Based in Bangor, ME, Arnold is a Supervisory Instructor Pilot for the Maine Army National Guard. His job is to train U.S. Army flight school graduates to become highly skilled helicopter pilots capable of overseas deployment. “When you send a pilot to flight school, they attend for twelve-to-sixteen months and return with basic skills. It’s like getting your learners permit,” says Arnold. “We take them up to the higher level so they can perform [medevac operations] in highly contested environments, poor weather conditions, and at low-visibility using night-vision.” Arnold’s team is also the last resort for state-wide “life, limb, and sight” emergencies when all other options have been extinguished. 

 Arnold joined the army national guard during his junior year at Norwich University, a private military school in Vermont. After transferring to his home state of Maine in 1998, he attended officer’s candidate school in 2000 followed by aviation school in 2001. Since then, Arnold’s clocked more than 3,500 flight hours and has served in several overseas operations. 

Before his military service, Arnold spent ten summers at Camp Chewonki for Boys – eight as a camper and two as a camp counselor. Arnold’s father was our sustainability manager at the time, and his brother, Carob, incidentally, has taken over for their father in recent years as our intrepid facilities manager. As an Osprey (our designation for the oldest group of campers, aged 14-15), Arnold recalls his delight at becoming one of the two summer captains. That year, he led half of his age group in a series of competitions against the rest – rallying campers, assigning rosters, mounting offenses and defenses, etc. “It was a good year,” Arnold says, “everyone was fairly competitive.” 

 Ten summers spent at Camp Chewonki certainly influenced Arnold’s choice to join the military, but not in the way you might think. “I thought of Chewonki as a service organization where you’re working towards the greater good of the community,” he says. “You’re training humans on how to be better humans if that makes sense. You learn how to be part of a community and how to improve things.” Joining the military was a way of bringing Arnold’s commitment to service to the next level. “By being in the national guard I can serve the whole country and my local community at the same time,” he says.

Arnold says that there was a large leadership component to Camp Chewonki as well. “If you combine everything we went through each week, from campfire to sports to group activities, you always had to succeed as a group, and you needed to have somebody in charge leading the group towards success or failure. That molded me. I took those skills I learned between ages nine and sixteen and leveraged them toward my military career.” 

In his current role, Arnold says that everything is about the overall team succeeding as opposed to the individual. “As a crew or unit, there is no individual who can do it all on their own. You need all 130 people working together to succeed. My mentality has changed as I work at a higher level towards an overall goal or mission; I work towards shaping the environment to make sure everyone understands the goal and their individual part of it.”

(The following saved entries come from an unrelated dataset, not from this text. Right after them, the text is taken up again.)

(** * Decision layer of the grind bot: world state, mob tracking, combos,
      combat gate and route progress.

    A shallow embedding of [src/core/game_state.py], [combo_manager.py],
    [mob_controller.py], [combat_system.py] and [route_manager.py], followed
    by the properties of the specification that were checked against it.

    Conventions of the embedding.
    - A Python [float] is an exact rational ([Q]); a Python [int] is [Z].
    - [x ** 0.5] is kept symbolically: [Sqrt r] stands for the non-negative
      real whose square is [r], and the comparisons of such a value with a
      rational are decided on the squares, so every definition computes.
    - Clock reads ([time.time()], the event loop's [time()]) are arguments of
      the operation that performs them; the reads of one stretch of code
      that never suspends are given one reading.
    - A coroutine is the function from the state at its call to the state at
      its return, with how it ended ([outcome]).  Logging is left out. *)

From Stdlib Require Import QArith Lqa ZArith Bool List String.
From stdpp Require Import gmap strings list fin_maps.

Set Warnings "-clear-no-such-hyp".

(** ** Python values *)

Module py.

(** The exceptions the modelled code can raise. *)
Inductive exn : Set :=
| UnboundLocalError.

(** How a call ends: it returns, raises, or waits for ever on a lock that
    its own task already holds ([asyncio.Lock] is not re-entrant). *)
Inductive outcome : Set :=
| Returned
| Raised (e : exn)
| Blocked.

Definition leb (x y : Q) : bool := Qle_bool x y.
Definition ltb (x y : Q) : bool := negb (Qle_bool y x).
Definition geb (x y : Q) : bool := leb y x.
Definition gtb (x y : Q) : bool := ltb y x.

(** [r ** 0.5] for [r >= 0]. *)
Inductive Dist : Set := Sqrt (radicand : Q).

Definition radicand (d : Dist) : Q := let 'Sqrt r := d in r.

(** [d < c], [d > c] for a float [c], and [d < e] between two distances. *)
Definition dist_ltb (d : Dist) (c : Q) : bool :=
  ltb 0 c && ltb (radicand d) (c * c).
Definition dist_gtb (d : Dist) (c : Q) : bool :=
  ltb c 0 || ltb (c * c) (radicand d).
Definition dist_lt_dist (d e : Dist) : bool :=
  ltb (radicand d) (radicand e).

(** Truth value of a [str]: only the empty string is falsy. *)
Definition truthy (s : string) : bool :=
  match s with EmptyString => false | String _ _ => true end.

End py.

(** ** [src/core/game_state.py] *)

Module game_state.
Import py.

Inductive CharacterState : Set :=
| IDLE | MOVING | COMBAT | DEAD | STUNNED | KNOCKDOWN | FROZEN.

Inductive CombatState : Set :=
| NONE | ATTACKING | DEFENDING | CHASING | ESCAPING.

#[global] Instance CharacterState_eq_dec : EqDecision CharacterState.
Proof. solve_decision. Defined.
#[global] Instance CombatState_eq_dec : EqDecision CombatState.
Proof. solve_decision. Defined.

(** [CharacterState.value] *)
Definition value (c : CharacterState) : string :=
  match c with
  | IDLE => "idle" | MOVING => "moving" | COMBAT => "combat"
  | DEAD => "dead" | STUNNED => "stunned" | KNOCKDOWN => "knockdown"
  | FROZEN => "frozen"
  end.
(** * examples/plot_sampling_target_usage.py

    A shallow embedding of the example script that shows the usage of the
    [sampling_target] parameter, and the properties of the script that its
    description states.

    Layout:
    - [Py]: the Python values the script computes with (exceptions, binary64
      floats, insertion-ordered dictionaries, [collections.Counter], the
      numpy masking of lines 105-107);
    - [Script]: [plot_pie], the two [ratio_multiplier] definitions and the
      module body, run in a state-and-exception monad over an arbitrary
      resampling library;
    - [Demo]: the iris labels and a deterministic stand-in for the library,
      used to run the script on concrete data;
    - the theorems. *)

From Stdlib Require Import ZArith List Lia Bool.
From Stdlib Require Import Floats.SpecFloat.
From stdpp Require Import base gmap strings list.

(* ===================================================================== *)
(** * Python values *)
(* ===================================================================== *)

Module Py.

(** Exceptions the script can meet.  [LibraryError] stands for whatever the
    external resampling library raises; the script never looks inside. *)
Inductive exn :=
| KeyError (key : Z)
| IndexError
| ValueError
| OverflowError
| NameError (name : string)
| TypeError (name : string)
| RuntimeError
| LibraryError (what : string).

Inductive result (A : Type) :=
| Ok (a : A)
| Raise (e : exn).
Arguments Ok {A} a.
Arguments Raise {A} e.

Definition rbind {A B} (r : result A) (k : A -> result B) : result B :=
  match r with
  | Ok a => k a
  | Raise e => Raise e
  end.

(* --------------------------------------------------------------------- *)
(** ** binary64 floats

    A Python [float] is an IEEE 754 binary64 number.  A finite one is kept
    as the exact dyadic value [m * 2^e]; arithmetic rounds to nearest, ties
    to even, with 53 bits of precision, gradual underflow below [2^-1022]
    and overflow to infinity from [2^1024].  The sign of a zero is not
    kept: nothing in the script can observe it. *)
(* --------------------------------------------------------------------- *)

Section Floats.
Local Open Scope Z_scope.

Inductive float :=
| Finite (m e : Z)
| Inf (neg : bool)
| NaN.

Definition prec : Z := 53.
Definition emax : Z := 1024.
Definition emin : Z := 3 - emax - prec.

(** Number of binary digits of a natural number. *)
Definition digits (m : Z) : Z :=
  if m =? 0 then 0 else Z.log2 m + 1.

(** [m / 2^s] rounded to the nearest integer, ties to even, for [0 <= m]. *)
Definition round_shift (m s : Z) : Z :=
  let q := m / 2 ^ s in
  let r := m mod 2 ^ s in
  let half := 2 ^ (s - 1) in
  if (half <? r) || ((r =? half) && Z.odd q) then q + 1 else q.

(** The exponent shift that brings [m * 2^e] to at most 53 digits and to an
    exponent not below [emin]. *)
Definition excess (m e : Z) : Z :=
  Z.max 0 (Z.max (digits m - prec) (emin - e)).

(** The binary64 number nearest to [m * 2^e]. *)
Definition round (m e : Z) : float :=
  let a := Z.abs m in
  let s := excess a e in
  let q := if s =? 0 then a else round_shift a s in
  if emax <? digits q + (e + s)
  then Inf (m <? 0)
  else Finite (Z.sgn m * q) (e + s).

(** [x * y] on floats. *)
Definition fmul (x y : float) : float :=
  match x, y with
  | Finite mx ex, Finite my ey => round (mx * my) (ex + ey)
  | Finite m _, Inf s | Inf s, Finite m _ =>
      if m =? 0 then NaN else Inf (xorb (m <? 0) s)
  | Inf a, Inf b => Inf (xorb a b)
  | NaN, _ | _, NaN => NaN
  end.

(** [float(n)] for a Python int: correctly rounded, [OverflowError] when the
    int is too large for a float. *)
Definition float_of_int (n : Z) : result float :=
  match round n 0 with
  | Finite m e => Ok (Finite m e)
  | _ => Raise OverflowError
  end.

(** [n * x] with [n] an int and [x] a float: the int is converted first. *)
Definition int_mul_float (n : Z) (x : float) : result float :=
  rbind (float_of_int n) (fun fn => Ok (fmul fn x)).

(** [int(x)]: truncation towards zero. *)
Definition int_of_float (x : float) : result Z :=
  match x with
  | Finite m e => Ok (if 0 <=? e then m * 2 ^ e else Z.quot m (2 ^ (- e)))
  | Inf _ => Raise OverflowError
  | NaN => Raise ValueError
  end.
(** * TreeRepository: tree queries and the closure-table move plan

    A shallow embedding of [src/repository/TreeRepository.ts].  The
    repository builds SQL fragments as strings; here every fragment is a
    small syntax tree whose [render]ing is the text the TypeScript code
    concatenates, and whose evaluation over rows is the usual relational
    reading of that text.  JavaScript objects are finite maps from
    property names to values, entity objects that are mutated in place
    live in a store addressed by locations, and thrown errors and
    rejected promises are the left summand of [result]. *)

From stdpp Require Import gmap strings list fin_maps pretty.
From Stdlib Require Import ZArith Ascii Relations.

Set Warnings "-register-all".
Local Open Scope Z_scope.
Local Open Scope string_scope.

(** ** JavaScript values and objects *)

Definition loc := nat.

(** Primitive values: what a database column or a bound parameter holds. *)
Inductive prim :=
  | PUndefined
  | PNull
  | PNum (n : Z)
  | PStr (s : string).

(** A property of an object holds a primitive, a reference to another
    object, or an array of entity references. *)
Inductive value :=
  | VPrim (p : prim)
  | VRef (l : loc)
  | VArr (ls : list loc).

Global Instance prim_eq_dec : EqDecision prim.
Proof. solve_decision. Defined.
Global Instance value_eq_dec : EqDecision value.
Proof. solve_decision. Defined.

(** An object literal ([ObjectLiteral], an entity instance). *)
Abbreviation obj := (gmap string value).
(** A database row, keyed by the column name a query refers to. *)
Abbreviation row := (gmap string prim).
(** The store of entity objects shared between caller and repository. *)
Abbreviation heap := (gmap loc (gmap string value)).

(** [o[name]]: a missing property reads as [undefined]. *)
Definition getProp (o : obj) (name : string) : value :=
  default (VPrim PUndefined) (o !! name).

(** The integers a JavaScript number holds exactly
    ([Number.isSafeInteger]).  A number of the model is an integer and
    stands for the JavaScript number of that value; statements about
    printed numbers are made for safe integers. *)
Definition safeInteger (n : Z) : bool :=
  bool_decide (Z.abs n <= 9007199254740991).

(** The digits of a number without their trailing zeros. *)
Fixpoint stripZeros (digits : string) : string :=
  match digits with
  | EmptyString => EmptyString
  | String c rest =>
      match stripZeros rest with
      | EmptyString =>
          if bool_decide (c = "0"%char) then EmptyString else String c EmptyString
      | kept => String c kept
      end
  end.

(** [Number.prototype.toString] on an integer: its decimal digits below
    10^21, and from there on the exponent notation, one digit before the
    point and the exponent after [e+].  For the safe integers this is the
    string JavaScript prints.  Beyond them JavaScript holds only some of
    the integers and prints the shortest digits that read back to the
    same number; the digits of the integer stand for them here. *)
Definition numberToString (n : Z) : string :=
  if bool_decide (Z.abs n < 1000000000000000000000) then pretty n
  else
    let digits := pretty (Z.abs n) in
    let sign := if bool_decide (n < 0) then "-" else "" in
    let exponent := "e+" +:+ pretty (Z.of_nat (String.length digits) - 1) in
    match stripZeros digits with
    | EmptyString => pretty n
    | String d EmptyString => sign +:+ String d exponent
    | String d more => sign +:+ String d ("." +:+ more +:+ exponent)
    end.

(** The string a value turns into under [propertyName + eVal]. *)
Definition primToString (p : prim) : string :=
  match p with
  | PUndefined => "undefined"
  | PNull => "null"
  | PNum n => numberToString n
  | PStr s => s
  end.

Definition valueToString (v : value) : string :=
  match v with
  | VPrim p => primToString p
  | VRef _ => "[object Object]"
  | VArr ls => String.concat "," (map (fun _ => "[object Object]") ls)
  end.

(** [a === b] between a primitive and an arbitrary value. *)
Definition strictEq (a : prim) (b : value) : bool :=
  bool_decide (b = VPrim a).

Arnold’s collaborative mentality has proved invaluable over the years – particularly during the numerous high-stakes medevac operations his team has conducted at Mount Katahdin and Acadia National Park. Arnold’s team is activated when neither Lifeflight nor the Maine Forest Service can respond, usually due to conditions. “The Forest Service’s helicopters are lighter, so they can’t fly in high winds. They also can’t fly at night or if visibility is poor,” says Arnold. “We also have a hoist so we can lower a paramedic to the ground if needed,” he says. These superior capabilities have been the difference between life and death at Katahdin’s famous Knife’s Edge trail a few times, which is notorious for its narrow, rocky path flanked by 2,000-foot drops on each side.

Although it’s been almost twenty years since Arnold’s last official stint with us, he stays up to date on current happenings via his brother, Carob, and makes regular fly-by’s to check-out campus progress in his black hawk helicopter. He just buzzed by last month, landing at the Wiscasset Airport. “The new girls camp looks great!” he says.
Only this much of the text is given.